特集記事によると、「スポーツと感謝の研究は、日本ではあまり進んでいないのが現状で、海外でも感謝それ自体の心理学の研究は2000年代に入ってから活性化されてきた」ようである。長い人類史上で見れば、宗教や哲学、そして道徳では研究というより常識の範囲である。「逆説的に言えば、感謝が見えにくい世の中になったから」であり、「現代のような競争社会にいては、感謝の思いが当たり前のこととして享受しにくく、言及されなければ伝わりにくくなった」といえるかもしれない。そうである。

 

例えば、感謝の思いがあることでバーンアウト燃え尽き症候群)が抑えられる。これは、物事を成し遂げたとき、スポーツをやっていたその意味を感謝の気持ちが補てんしてくれる。予期せぬネガティブなことにも対応しやすくなると考えられている。

 

違う記事には、剣道には「打って反省、打たれて感謝」という言葉がある。同じスポーツでもサッカーとは全く違う世界観があり、剣道で大切にされている「残心」というものもあるようである。武道である剣道についてはこれからのサッカーのヒントがあるような気がする。

 

では、サッカーとはいかなるものであるか?

例えば、いまここにコップ一杯の水と一つの角砂糖がある。水が人生だとしたら、サッカーとは、一つの角砂糖のようなものである。

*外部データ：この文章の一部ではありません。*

Record PfState := mkPf { pairs : gmap bytes Pair; data_route : gmap Z bytes; decomp : zin; comp : zout; dials : nat }.

Definition pf_new : PfState := mkPf ∅ ∅ zin_new zout_new 0.

Definition syn_reply (stream_id : Z) (st : PfState) : list effect * PfState :=
  let '(compressed, comp) := compress (comp st) (serialize_headers []) in
  ([WriteFrame (SynReply stream_id 0 compressed)], mkPf (pairs st) (data_route st) (decomp st) comp (dials st)).

Definition read_hdr (header_block : bytes) (st : PfState) : list header * PfState :=
  let '(b, z) := decompress (decomp st) header_block in
  (default [] (b ≫= deserialize_headers), mkPf (pairs st) (data_route st) z (comp st) (dials st)).

Definition stream_type (hdr : list header) : bytes := default [] (get hdr (str "streamType")).
Definition port_of (hdr : list header) : Z := default 0%Z (get hdr (str "port") ≫= parse_uint (2 ^ 16 - 1)).
Definition request_id (hdr : list header) : bytes := default (str "port-" ++ dec (port_of hdr)) (get hdr (str "requestID")).

(** [pairs.entry(req_id).or_insert(..)], with the port filled in. *)
Definition entry_of (hdr : list header) (st : PfState) : Pair :=
  let e := default (mkPair (port_of hdr) None None None) (pairs st !! request_id hdr) in
  if bool_decide (port e = 0)%Z then mkPair (port_of hdr) (data_stream e) (error_stream e) (tcp e) else e.

Definition on_syn (stream_id : Z) (header_block : bytes) (st : PfState) : list effect * PfState :=
  let '(hdr, st) := read_hdr header_block st in
  let '(replied, st) := syn_reply stream_id st in
  let req_id := request_id hdr in
  let e := entry_of hdr st in
  if bool_decide (stream_type hdr = str "error") then
    (replied, mkPf (<[req_id := mkPair (port e) (data_stream e) (Some stream_id) (tcp e)]> (pairs st)) (data_route st) (decomp st) (comp st) (dials st))
  else
    let route := <[stream_id := req_id]> (data_route st) in
    let sock := dials st in
    if dial sock (port e) then
      (replied ++ [Dialled (port e) true; StartPump sock stream_id],
       mkPf (<[req_id := mkPair (port e) (Some stream_id) (error_stream e) (Some sock)]> (pairs st)) route (decomp st) (comp st) (S sock))
    else
      (replied ++ [Dialled (port e) false] ++
       match error_stream e with Some eid => [WriteFrame (Data eid FLAG_FIN (str "dial failed"))] | None => [] end ++
       [WriteFrame (RstStream stream_id RST_REFUSED_STREAM)] ++
       match error_stream e with Some eid => [WriteFrame (RstStream eid RST_REFUSED_STREAM)] | None => [] end,
       mkPf (<[req_id := mkPair (port e) (Some stream_id) (error_stream e) (tcp e)]> (pairs st)) route (decomp st) (comp st) (S sock)).

(** The errors of the writes are ignored. *)
Definition on_data (stream_id flags : Z) (data : bytes) (st : PfState) : list effect :=
  match req ← data_route st !! stream_id; pair ← pairs st !! req; tcp pair with
  | Some sock => TcpWrite sock data :: if bool_decide (Z.land flags FLAG_FIN <> 0)%Z then [TcpShutdown sock] else []
  | None => []
  end.

(** One turn of the loop; [None] is [break]. *)
Definition on_frame (f : Frame) (st : PfState) : option (list effect * PfState) :=
  match f with
  | SynStream stream_id _ _ _ header_block => Some (on_syn stream_id header_block st)
  | Data stream_id flags data => Some (on_data stream_id flags data st, st)
  | Ping id => Some ([WriteFrame (Ping id)], st)
  | RstStream _ _ | GoAway _ _ => None
  | _ => Some ([], st)
  end.

Fixpoint run_frames (fs : list Frame) (st : PfState) : list effect :=
  match fs with
  | [] => []
  | f :: fs => match on_frame f st with Some (es, st) => es ++ run_frames fs st | None => [] end
  end.

(** The loop reads a frame, handles it, and reads on; reading does not depend on the
    handling. *)
Definition run_portforward (stream : list read) : list effect := run_frames (frames_of stream) pf_new.

(** The task that sends what the backend writes, until it closes or the client's connection
    breaks ([sent] says which frames can be written). *)
Fixpoint spawn_tcp_to_spdy (stream_id : Z) (reads : list read) (sent : nat -> bool) (n : nat) : list Frame :=
  match reads with
  | [] | RErr _ :: _ => [Data stream_id FLAG_FIN []]
  | RBytes b :: reads =>
      if bool_decide (b = []) then [Data stream_id FLAG_FIN []]
      else Data stream_id 0 b :: if sent n then spawn_tcp_to_spdy stream_id reads sent (S n) else []
  end.

(** * What a session does, stream by stream *)

(** The frames of a client with their headers read, up to the one that ends the session. *)
Inductive msg := MSyn (id : Z) (hdr : list header) | MData (id flags : Z) (data : bytes) | MOther.

Fixpoint decoded (z : zin) (fs : list Frame) : list msg :=
  match fs with
  | [] => []
  | SynStream id _ _ _ header_block :: fs =>
      let '(b, z) := decompress z header_block in MSyn id (default [] (b ≫= deserialize_headers)) :: decoded z fs
  | Data id flags data :: fs => MData id flags data :: decoded z fs
  | RstStream _ _ :: _ | GoAway _ _ :: _ => []
  | _ :: fs => MOther :: decoded z fs
  end.

Definition is_data (hdr : list header) : bool := negb (bool_decide (stream_type hdr = str "error")).

(** The data streams, each with its request. *)
Fixpoint data_syns (ms : list msg) : list (Z * bytes) :=
  match ms with
  | [] => []
  | MSyn id hdr :: ms => if is_data hdr then (id, request_id hdr) :: data_syns ms else data_syns ms
  | _ :: ms => data_syns ms
  end.

(** What the client sends on a stream, as calls on a connection. *)
Fixpoint stream_calls (k : nat) (s : Z) (ms : list msg) : list effect :=
  match ms with
  | [] => []
  | MData id flags data :: ms =>
      (if bool_decide (id = s) then TcpWrite k data :: if bool_decide (Z.land flags FLAG_FIN <> 0)%Z then [TcpShutdown k] else [] else []) ++ stream_calls k s ms
  | _ :: ms => stream_calls k s ms
  end.

(** The messages after the one that opens a data stream. *)
Fixpoint after_syn (s : Z) (ms : list msg) : list msg :=
  match ms with
  | [] => []
  | MSyn id hdr :: ms => if bool_decide (id = s) && is_data hdr then ms else after_syn s ms
  | _ :: ms => after_syn s ms
  end.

固い立方体の角砂糖を水に落とした瞬間、角砂糖は溶けてコップ全体の水が甘くなる。これは、角砂糖が水に影響を与えたということである。サッカーが人生に与える影響も似たようなものだ。サッカーは、そのままでは無味無臭である人生に、何らかの「味」をつけ加えるからだ。つまりサッカーは、七十年八十年という人の人生に対して、一つのとても大きな影響を与えることになる。

『日本人よ』イビチャ・オシム 

 

改めて、サッカーが止まっているこの期間、当たり前に日常が動いていたことに感謝をしなければならない。普通にサッカーができること、そして普通に苦しむこと、普通にご飯が食べられること、普通に生活が送れるということは、普通なほどに意識しづらい。

水に溶かされた角砂糖のコップの中に、感謝を入れてみるとどのような味がするのだろうか。しばし思案することで、サッカーの幅なり奥行きが広がるかもしれない。